## TASK DIRECTIONS
Repeat exactly, and only, the lines below starting at the line that contains "[kahn_init]. *)" and ending at the line that contains "Definition relax (node", inclusive of both.

## Collected data
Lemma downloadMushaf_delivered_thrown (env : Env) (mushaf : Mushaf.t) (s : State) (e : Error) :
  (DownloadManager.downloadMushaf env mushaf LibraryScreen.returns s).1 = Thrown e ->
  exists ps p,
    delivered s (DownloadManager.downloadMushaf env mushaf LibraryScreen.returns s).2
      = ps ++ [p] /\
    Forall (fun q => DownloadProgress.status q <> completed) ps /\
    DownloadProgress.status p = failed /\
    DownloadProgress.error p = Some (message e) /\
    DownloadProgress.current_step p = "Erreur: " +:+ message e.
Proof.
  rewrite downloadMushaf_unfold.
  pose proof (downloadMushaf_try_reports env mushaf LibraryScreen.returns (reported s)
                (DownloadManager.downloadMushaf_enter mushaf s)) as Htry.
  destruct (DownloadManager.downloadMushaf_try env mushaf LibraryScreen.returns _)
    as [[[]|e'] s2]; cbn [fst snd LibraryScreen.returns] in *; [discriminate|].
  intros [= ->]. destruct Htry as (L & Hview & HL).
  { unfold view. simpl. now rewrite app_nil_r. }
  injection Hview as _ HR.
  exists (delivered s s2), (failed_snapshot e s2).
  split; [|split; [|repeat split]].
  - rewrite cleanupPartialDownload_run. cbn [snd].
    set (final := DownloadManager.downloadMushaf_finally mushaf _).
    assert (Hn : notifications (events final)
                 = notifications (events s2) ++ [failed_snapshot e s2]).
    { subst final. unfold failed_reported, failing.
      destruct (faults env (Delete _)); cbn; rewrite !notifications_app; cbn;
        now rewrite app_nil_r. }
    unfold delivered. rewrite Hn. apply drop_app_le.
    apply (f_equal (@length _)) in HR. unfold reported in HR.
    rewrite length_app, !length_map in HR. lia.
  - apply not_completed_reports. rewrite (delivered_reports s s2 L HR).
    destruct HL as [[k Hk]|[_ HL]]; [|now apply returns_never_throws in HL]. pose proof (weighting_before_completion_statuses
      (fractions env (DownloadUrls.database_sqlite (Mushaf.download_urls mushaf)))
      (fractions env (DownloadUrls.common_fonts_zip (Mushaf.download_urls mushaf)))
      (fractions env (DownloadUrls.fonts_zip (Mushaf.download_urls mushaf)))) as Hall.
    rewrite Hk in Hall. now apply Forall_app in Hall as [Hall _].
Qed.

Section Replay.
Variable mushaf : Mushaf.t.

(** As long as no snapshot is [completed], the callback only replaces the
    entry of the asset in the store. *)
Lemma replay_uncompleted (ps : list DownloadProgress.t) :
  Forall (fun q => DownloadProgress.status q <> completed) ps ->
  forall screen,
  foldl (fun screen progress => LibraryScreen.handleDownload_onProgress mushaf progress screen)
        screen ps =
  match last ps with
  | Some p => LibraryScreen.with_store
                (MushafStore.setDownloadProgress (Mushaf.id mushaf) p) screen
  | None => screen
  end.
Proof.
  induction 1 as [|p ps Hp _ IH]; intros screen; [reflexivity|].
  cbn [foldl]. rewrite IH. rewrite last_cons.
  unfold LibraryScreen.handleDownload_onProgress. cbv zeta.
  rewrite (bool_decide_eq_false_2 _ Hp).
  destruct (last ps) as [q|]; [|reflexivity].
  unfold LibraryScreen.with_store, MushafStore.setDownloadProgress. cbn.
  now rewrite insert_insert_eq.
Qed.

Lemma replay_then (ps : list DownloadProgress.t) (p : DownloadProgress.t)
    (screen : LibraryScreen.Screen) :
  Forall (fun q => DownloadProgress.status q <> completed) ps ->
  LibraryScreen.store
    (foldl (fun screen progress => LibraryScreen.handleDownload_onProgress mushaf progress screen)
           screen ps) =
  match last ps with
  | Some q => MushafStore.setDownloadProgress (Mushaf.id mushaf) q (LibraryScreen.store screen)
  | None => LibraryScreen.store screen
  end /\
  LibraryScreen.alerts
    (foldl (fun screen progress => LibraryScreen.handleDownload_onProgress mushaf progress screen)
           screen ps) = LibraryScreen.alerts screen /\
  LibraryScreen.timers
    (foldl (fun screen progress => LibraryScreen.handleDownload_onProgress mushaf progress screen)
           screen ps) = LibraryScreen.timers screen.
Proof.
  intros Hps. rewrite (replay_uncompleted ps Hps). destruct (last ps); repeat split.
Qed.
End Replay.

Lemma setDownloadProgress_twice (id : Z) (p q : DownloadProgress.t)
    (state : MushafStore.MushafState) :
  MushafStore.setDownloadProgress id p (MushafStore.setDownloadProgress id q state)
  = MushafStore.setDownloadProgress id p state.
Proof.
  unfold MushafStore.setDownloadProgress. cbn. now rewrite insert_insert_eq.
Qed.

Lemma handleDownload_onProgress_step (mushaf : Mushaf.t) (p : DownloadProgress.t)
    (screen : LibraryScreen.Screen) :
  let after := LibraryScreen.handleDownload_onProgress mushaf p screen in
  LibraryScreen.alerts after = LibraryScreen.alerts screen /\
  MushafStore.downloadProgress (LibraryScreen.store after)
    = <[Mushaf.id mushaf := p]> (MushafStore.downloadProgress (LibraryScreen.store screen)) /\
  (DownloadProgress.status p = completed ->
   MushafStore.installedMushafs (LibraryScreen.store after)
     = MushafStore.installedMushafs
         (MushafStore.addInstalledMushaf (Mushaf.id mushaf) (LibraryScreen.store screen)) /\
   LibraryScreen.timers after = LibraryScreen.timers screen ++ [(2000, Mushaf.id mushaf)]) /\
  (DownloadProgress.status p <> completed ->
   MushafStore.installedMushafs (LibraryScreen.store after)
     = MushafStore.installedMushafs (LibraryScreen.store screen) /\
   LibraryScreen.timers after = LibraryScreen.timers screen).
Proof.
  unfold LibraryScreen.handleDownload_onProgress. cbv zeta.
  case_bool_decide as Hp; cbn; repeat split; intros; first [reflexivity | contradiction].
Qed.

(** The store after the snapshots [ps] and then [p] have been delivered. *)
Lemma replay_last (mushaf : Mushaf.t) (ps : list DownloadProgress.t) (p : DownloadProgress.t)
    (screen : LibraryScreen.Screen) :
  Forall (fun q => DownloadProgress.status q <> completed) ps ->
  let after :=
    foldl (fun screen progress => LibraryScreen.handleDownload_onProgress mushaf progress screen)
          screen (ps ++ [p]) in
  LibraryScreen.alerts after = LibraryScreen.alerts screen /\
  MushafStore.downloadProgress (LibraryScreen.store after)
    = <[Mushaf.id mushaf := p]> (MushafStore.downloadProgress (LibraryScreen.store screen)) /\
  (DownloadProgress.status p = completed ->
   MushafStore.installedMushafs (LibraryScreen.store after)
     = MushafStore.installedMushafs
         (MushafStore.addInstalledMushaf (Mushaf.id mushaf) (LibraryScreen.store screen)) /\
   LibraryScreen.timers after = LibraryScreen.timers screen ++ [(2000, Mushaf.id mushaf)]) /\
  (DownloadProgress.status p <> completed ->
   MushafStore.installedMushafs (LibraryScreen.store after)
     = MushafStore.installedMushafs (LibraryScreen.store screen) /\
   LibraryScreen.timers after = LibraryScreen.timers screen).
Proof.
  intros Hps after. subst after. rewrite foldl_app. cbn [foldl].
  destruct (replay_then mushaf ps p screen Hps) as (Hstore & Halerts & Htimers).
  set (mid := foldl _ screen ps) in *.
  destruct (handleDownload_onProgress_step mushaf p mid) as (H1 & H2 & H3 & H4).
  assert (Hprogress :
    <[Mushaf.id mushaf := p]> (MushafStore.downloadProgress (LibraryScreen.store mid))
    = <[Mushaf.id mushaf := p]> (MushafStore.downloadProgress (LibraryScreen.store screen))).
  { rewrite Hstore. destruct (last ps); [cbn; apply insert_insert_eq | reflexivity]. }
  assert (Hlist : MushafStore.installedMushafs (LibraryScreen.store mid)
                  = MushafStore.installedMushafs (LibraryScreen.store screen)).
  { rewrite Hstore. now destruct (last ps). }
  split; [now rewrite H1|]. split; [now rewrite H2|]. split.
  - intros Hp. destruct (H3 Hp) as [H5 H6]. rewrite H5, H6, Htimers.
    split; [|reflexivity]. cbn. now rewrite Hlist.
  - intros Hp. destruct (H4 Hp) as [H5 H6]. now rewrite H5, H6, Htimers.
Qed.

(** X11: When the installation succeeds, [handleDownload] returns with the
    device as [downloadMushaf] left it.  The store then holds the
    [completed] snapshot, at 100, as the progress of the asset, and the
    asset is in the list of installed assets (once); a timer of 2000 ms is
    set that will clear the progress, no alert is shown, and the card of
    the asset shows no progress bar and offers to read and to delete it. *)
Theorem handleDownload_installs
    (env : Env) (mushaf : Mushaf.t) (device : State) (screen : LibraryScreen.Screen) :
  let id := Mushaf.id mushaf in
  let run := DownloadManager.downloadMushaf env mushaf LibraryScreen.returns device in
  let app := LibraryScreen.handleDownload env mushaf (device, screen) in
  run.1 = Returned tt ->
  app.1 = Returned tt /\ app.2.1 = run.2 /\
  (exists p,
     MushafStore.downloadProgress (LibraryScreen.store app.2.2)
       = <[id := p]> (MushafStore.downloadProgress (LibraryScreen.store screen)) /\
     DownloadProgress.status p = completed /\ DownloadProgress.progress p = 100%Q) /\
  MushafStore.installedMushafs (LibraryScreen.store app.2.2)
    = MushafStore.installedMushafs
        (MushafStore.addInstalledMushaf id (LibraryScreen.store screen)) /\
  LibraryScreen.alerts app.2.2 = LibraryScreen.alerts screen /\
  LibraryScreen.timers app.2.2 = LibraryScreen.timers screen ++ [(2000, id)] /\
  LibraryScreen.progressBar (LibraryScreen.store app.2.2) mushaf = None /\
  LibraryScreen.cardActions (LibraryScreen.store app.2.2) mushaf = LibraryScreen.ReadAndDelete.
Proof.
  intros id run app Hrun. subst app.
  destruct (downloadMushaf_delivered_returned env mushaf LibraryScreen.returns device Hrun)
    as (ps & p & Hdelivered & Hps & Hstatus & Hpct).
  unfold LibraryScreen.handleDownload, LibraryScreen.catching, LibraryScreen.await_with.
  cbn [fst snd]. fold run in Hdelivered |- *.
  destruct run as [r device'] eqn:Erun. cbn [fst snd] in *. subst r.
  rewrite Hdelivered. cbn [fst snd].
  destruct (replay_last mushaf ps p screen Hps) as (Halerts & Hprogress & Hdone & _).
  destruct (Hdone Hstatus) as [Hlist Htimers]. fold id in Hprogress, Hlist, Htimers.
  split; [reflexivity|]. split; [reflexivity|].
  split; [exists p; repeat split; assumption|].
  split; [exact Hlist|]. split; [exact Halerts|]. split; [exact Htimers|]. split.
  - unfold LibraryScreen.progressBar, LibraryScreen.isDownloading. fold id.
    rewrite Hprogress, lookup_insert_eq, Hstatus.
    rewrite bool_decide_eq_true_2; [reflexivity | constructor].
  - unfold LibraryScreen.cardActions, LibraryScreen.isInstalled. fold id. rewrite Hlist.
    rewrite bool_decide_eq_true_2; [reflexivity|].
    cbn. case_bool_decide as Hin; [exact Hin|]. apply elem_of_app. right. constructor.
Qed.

==

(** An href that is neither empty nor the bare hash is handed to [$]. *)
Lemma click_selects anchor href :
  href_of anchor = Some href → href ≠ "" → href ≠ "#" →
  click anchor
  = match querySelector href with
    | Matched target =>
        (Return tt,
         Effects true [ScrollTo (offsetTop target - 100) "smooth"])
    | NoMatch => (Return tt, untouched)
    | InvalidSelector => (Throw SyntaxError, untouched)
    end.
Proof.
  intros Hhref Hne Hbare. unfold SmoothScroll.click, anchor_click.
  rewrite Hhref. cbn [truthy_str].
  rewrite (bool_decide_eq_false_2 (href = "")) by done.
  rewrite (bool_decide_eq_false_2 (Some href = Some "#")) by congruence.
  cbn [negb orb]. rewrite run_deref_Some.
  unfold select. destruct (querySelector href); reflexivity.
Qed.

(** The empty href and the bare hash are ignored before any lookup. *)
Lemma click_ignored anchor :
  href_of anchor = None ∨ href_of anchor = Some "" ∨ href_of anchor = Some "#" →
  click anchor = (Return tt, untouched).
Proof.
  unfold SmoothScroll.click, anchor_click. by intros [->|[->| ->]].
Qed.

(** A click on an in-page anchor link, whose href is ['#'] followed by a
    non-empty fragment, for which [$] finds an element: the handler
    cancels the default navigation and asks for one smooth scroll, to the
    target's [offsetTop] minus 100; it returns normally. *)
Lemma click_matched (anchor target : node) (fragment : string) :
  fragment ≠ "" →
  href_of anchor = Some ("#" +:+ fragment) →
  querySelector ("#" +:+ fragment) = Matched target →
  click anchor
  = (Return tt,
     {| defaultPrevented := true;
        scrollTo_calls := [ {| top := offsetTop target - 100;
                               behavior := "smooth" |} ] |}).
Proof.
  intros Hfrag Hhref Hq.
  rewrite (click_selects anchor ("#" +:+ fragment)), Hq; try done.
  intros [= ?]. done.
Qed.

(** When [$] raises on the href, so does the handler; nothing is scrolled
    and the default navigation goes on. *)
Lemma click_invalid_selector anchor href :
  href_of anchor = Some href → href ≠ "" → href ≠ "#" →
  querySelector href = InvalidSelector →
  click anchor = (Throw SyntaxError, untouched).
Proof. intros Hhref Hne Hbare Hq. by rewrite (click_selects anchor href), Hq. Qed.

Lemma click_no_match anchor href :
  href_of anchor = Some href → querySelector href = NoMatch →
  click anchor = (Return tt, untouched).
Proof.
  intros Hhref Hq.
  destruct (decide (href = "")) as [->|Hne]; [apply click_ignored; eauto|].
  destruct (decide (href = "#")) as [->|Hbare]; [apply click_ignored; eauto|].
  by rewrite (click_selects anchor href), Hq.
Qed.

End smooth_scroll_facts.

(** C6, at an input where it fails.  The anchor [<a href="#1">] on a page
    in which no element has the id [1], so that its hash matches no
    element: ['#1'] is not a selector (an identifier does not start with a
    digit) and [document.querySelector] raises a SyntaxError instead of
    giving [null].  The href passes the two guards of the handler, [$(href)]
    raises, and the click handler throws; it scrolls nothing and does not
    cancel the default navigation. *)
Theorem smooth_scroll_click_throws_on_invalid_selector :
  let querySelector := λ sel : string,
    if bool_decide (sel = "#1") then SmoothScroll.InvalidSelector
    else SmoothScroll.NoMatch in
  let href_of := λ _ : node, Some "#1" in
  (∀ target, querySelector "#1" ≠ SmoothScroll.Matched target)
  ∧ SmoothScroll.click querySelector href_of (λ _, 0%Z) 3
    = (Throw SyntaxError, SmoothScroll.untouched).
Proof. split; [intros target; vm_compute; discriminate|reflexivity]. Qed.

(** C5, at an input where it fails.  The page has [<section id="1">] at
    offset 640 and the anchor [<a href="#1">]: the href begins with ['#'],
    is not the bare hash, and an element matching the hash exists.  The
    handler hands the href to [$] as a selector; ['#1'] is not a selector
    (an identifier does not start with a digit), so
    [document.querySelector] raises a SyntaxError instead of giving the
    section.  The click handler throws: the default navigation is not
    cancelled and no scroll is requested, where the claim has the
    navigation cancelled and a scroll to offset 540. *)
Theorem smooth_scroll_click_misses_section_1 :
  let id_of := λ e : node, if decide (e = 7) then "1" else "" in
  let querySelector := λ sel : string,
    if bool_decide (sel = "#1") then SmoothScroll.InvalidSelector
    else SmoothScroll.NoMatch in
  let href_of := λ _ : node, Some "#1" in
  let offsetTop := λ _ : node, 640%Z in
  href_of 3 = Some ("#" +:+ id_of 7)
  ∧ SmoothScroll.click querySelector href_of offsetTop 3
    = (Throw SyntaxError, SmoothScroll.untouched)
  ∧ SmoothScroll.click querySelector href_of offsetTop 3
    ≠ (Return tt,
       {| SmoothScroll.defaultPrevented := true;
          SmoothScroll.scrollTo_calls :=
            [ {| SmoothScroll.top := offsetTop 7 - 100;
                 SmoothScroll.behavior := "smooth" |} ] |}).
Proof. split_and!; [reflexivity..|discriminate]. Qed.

* * *

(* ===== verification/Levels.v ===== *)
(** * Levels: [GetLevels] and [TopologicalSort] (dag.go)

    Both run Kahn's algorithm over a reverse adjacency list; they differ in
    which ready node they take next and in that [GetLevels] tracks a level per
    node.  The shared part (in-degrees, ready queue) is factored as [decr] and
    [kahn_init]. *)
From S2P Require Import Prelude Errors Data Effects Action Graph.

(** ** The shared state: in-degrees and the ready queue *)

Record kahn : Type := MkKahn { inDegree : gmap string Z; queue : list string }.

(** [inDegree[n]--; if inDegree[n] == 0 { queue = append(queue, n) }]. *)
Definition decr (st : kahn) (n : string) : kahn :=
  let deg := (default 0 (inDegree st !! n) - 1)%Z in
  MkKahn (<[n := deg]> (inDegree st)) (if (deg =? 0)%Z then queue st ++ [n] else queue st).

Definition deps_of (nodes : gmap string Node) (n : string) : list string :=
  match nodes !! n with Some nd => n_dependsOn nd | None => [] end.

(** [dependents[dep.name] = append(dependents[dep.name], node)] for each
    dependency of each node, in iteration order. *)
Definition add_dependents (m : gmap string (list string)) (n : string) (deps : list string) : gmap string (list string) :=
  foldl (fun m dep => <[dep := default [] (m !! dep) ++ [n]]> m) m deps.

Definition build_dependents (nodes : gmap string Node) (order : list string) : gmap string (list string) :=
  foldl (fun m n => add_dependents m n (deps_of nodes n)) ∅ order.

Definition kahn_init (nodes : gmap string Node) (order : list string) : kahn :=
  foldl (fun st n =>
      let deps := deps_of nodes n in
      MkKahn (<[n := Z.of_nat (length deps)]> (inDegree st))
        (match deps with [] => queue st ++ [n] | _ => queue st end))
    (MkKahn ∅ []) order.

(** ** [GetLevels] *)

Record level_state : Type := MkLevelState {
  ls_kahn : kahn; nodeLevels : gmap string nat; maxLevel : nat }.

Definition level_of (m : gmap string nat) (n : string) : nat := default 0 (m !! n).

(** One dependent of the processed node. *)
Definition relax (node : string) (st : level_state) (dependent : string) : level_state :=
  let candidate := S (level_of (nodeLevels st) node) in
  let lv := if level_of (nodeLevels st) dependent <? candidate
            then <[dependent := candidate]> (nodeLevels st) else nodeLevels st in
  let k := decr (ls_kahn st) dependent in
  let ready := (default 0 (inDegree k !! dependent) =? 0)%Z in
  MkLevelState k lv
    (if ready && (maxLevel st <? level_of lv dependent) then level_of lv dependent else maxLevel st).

## COMPLETED TASK
    [kahn_init]. *)
From S2P Require Import Prelude Errors Data Effects Action Graph.

(** ** The shared state: in-degrees and the ready queue *)

Record kahn : Type := MkKahn { inDegree : gmap string Z; queue : list string }.

(** [inDegree[n]--; if inDegree[n] == 0 { queue = append(queue, n) }]. *)
Definition decr (st : kahn) (n : string) : kahn :=
  let deg := (default 0 (inDegree st !! n) - 1)%Z in
  MkKahn (<[n := deg]> (inDegree st)) (if (deg =? 0)%Z then queue st ++ [n] else queue st).

Definition deps_of (nodes : gmap string Node) (n : string) : list string :=
  match nodes !! n with Some nd => n_dependsOn nd | None => [] end.

(** [dependents[dep.name] = append(dependents[dep.name], node)] for each
    dependency of each node, in iteration order. *)
Definition add_dependents (m : gmap string (list string)) (n : string) (deps : list string) : gmap string (list string) :=
  foldl (fun m dep => <[dep := default [] (m !! dep) ++ [n]]> m) m deps.

Definition build_dependents (nodes : gmap string Node) (order : list string) : gmap string (list string) :=
  foldl (fun m n => add_dependents m n (deps_of nodes n)) ∅ order.

Definition kahn_init (nodes : gmap string Node) (order : list string) : kahn :=
  foldl (fun st n =>
      let deps := deps_of nodes n in
      MkKahn (<[n := Z.of_nat (length deps)]> (inDegree st))
        (match deps with [] => queue st ++ [n] | _ => queue st end))
    (MkKahn ∅ []) order.

(** ** [GetLevels] *)

Record level_state : Type := MkLevelState {
  ls_kahn : kahn; nodeLevels : gmap string nat; maxLevel : nat }.

Definition level_of (m : gmap string nat) (n : string) : nat := default 0 (m !! n).

(** One dependent of the processed node. *)
Definition relax (node : string) (st : level_state) (dependent : string) : level_state :=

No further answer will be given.